Data records
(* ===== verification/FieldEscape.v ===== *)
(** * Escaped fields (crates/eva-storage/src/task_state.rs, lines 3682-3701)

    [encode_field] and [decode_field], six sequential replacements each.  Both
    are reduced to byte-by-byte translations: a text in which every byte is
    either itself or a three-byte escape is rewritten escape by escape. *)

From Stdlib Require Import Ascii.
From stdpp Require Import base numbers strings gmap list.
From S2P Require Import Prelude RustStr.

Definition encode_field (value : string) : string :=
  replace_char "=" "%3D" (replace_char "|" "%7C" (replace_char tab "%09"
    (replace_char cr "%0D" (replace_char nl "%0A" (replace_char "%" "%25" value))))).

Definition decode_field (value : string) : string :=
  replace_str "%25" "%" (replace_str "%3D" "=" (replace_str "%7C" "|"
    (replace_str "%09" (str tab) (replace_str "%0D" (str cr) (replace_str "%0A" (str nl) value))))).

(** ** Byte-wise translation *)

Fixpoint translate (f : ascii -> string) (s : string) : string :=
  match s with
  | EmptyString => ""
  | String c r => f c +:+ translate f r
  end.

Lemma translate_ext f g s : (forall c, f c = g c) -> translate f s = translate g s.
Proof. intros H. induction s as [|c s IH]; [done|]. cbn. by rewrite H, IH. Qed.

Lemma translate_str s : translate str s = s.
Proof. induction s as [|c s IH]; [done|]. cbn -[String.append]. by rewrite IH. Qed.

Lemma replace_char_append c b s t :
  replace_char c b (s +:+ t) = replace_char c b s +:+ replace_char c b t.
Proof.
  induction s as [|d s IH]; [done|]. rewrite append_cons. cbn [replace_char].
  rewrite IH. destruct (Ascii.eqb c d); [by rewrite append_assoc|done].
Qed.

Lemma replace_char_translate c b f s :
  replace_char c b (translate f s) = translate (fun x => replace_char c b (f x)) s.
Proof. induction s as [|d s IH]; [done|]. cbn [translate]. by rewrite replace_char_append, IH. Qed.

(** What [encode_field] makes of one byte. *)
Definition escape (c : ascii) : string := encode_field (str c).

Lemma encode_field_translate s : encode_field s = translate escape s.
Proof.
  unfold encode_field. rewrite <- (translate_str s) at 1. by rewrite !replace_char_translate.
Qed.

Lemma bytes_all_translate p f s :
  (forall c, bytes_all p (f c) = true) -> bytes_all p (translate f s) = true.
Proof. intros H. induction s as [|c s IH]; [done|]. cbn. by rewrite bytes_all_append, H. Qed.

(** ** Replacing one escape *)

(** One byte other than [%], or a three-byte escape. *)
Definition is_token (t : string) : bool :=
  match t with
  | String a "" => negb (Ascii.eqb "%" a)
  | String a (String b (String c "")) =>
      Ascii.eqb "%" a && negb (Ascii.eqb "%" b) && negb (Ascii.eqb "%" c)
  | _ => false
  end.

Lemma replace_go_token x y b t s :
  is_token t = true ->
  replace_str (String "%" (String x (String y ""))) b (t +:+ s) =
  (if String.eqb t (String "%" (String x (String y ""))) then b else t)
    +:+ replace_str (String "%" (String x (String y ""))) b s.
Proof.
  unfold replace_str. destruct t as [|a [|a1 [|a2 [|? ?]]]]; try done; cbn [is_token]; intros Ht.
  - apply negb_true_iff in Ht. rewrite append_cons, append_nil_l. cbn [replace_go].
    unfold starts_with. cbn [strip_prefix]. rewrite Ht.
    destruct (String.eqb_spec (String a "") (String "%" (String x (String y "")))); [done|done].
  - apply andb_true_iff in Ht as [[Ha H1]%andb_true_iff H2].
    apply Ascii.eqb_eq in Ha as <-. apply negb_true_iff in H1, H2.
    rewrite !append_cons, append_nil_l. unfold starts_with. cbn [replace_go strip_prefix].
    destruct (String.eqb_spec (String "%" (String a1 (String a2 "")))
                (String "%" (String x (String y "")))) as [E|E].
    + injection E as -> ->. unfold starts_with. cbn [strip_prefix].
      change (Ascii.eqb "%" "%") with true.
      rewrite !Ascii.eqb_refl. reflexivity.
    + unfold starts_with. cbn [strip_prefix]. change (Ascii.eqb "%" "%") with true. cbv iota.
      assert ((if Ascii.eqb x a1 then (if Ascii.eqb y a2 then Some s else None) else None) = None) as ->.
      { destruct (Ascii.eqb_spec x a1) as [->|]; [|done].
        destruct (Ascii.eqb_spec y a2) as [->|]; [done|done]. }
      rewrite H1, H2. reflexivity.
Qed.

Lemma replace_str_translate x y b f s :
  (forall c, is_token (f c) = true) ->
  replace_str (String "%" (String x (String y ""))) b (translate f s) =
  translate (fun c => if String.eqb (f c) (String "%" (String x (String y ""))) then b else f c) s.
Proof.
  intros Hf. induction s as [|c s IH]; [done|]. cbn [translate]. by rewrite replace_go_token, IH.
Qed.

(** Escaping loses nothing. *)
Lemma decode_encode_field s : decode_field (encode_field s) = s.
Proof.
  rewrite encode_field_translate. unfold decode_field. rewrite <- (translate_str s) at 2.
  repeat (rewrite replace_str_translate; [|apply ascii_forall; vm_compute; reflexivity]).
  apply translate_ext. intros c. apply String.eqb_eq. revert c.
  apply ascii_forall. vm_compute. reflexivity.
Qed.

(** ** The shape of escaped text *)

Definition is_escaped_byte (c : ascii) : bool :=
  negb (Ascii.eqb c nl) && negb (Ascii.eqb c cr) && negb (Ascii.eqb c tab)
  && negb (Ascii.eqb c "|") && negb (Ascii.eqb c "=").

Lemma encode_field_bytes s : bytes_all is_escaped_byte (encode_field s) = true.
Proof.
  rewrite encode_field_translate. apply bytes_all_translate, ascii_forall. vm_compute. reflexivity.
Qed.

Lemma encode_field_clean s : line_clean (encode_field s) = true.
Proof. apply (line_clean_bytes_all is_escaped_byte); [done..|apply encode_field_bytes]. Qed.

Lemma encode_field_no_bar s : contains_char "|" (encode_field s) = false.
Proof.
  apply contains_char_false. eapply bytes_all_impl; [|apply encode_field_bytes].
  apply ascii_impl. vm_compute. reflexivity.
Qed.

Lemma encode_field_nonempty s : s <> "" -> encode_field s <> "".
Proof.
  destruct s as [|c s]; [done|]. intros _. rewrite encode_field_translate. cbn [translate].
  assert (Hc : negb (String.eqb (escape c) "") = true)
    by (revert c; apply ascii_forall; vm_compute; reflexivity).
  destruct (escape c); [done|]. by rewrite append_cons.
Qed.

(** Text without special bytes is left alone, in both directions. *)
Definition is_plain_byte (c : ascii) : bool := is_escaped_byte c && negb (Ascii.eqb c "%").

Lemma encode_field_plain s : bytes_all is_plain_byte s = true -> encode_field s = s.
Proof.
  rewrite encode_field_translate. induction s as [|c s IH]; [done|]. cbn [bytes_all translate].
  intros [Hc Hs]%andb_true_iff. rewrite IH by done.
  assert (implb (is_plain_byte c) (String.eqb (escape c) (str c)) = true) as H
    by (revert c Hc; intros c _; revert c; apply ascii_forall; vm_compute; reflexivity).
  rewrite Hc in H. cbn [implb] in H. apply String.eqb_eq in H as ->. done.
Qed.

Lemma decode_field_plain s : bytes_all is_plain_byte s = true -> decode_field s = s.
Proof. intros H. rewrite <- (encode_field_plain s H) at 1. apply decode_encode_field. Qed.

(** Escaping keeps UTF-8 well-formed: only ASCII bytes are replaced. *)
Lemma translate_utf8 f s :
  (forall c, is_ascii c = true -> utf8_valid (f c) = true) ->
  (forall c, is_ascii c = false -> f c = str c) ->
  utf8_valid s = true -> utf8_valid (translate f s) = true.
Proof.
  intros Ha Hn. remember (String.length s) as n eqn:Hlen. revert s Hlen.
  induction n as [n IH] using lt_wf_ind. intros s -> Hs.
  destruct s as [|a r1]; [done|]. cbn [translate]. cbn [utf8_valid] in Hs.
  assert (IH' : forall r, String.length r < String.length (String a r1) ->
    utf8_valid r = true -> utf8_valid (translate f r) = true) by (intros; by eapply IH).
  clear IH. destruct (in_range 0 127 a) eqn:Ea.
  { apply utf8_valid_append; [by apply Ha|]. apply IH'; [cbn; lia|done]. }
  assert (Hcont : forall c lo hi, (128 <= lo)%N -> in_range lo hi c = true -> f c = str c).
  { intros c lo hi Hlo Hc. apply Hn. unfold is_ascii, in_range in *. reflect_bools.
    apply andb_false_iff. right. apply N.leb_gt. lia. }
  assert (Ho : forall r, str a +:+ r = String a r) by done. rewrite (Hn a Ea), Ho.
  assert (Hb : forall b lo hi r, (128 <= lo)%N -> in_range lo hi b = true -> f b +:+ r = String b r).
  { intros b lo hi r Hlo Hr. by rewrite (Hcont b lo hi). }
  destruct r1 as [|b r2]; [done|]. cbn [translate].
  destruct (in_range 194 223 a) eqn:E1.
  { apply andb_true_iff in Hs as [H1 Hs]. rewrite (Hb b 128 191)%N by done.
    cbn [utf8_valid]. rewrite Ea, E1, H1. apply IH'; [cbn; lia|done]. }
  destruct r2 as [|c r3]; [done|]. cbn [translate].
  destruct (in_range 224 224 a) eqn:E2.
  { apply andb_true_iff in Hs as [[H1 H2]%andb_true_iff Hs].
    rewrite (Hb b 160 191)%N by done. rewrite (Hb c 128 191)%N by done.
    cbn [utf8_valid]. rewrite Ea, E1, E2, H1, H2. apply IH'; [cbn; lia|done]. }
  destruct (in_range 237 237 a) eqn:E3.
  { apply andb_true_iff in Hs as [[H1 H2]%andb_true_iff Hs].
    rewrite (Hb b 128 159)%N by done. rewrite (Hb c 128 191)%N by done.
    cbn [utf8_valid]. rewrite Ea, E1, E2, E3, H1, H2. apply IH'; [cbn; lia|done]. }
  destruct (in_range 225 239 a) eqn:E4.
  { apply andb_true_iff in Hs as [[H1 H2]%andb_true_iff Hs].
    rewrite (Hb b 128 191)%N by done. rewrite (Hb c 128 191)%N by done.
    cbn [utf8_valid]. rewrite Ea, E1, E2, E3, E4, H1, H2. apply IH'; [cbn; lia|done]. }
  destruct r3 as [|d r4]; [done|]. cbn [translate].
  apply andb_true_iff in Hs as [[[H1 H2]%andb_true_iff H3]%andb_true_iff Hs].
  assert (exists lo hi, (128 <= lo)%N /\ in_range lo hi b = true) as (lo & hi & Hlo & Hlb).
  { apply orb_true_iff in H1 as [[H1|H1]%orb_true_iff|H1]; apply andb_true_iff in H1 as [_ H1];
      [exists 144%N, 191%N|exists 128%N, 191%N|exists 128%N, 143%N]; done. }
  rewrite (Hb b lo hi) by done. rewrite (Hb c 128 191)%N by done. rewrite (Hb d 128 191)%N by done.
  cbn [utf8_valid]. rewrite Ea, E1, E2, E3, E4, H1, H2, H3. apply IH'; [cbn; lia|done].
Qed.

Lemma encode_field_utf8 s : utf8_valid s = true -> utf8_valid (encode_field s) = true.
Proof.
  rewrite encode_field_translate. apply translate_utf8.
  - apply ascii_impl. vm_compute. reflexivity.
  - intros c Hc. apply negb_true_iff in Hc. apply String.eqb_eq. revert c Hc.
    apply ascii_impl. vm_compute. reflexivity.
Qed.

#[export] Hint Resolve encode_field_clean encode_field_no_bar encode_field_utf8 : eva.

[WHAT THE TASK REQUIRES] The result should be every line that contains "induction", copied from the entries.

[RESULT FOR THIS TASK]
Proof. intros H. induction s as [|c s IH]; [done|]. cbn. by rewrite H, IH. Qed.
Proof. induction s as [|c s IH]; [done|]. cbn -[String.append]. by rewrite IH. Qed.
  induction s as [|d s IH]; [done|]. rewrite append_cons. cbn [replace_char].
Proof. induction s as [|d s IH]; [done|]. cbn [translate]. by rewrite replace_char_append, IH. Qed.
Proof. intros H. induction s as [|c s IH]; [done|]. cbn. by rewrite bytes_all_append, H. Qed.
  intros Hf. induction s as [|c s IH]; [done|]. cbn [translate]. by rewrite replace_go_token, IH.
  rewrite encode_field_translate. induction s as [|c s IH]; [done|]. cbn [bytes_all translate].
  induction n as [n IH] using lt_wf_ind. intros s -> Hs.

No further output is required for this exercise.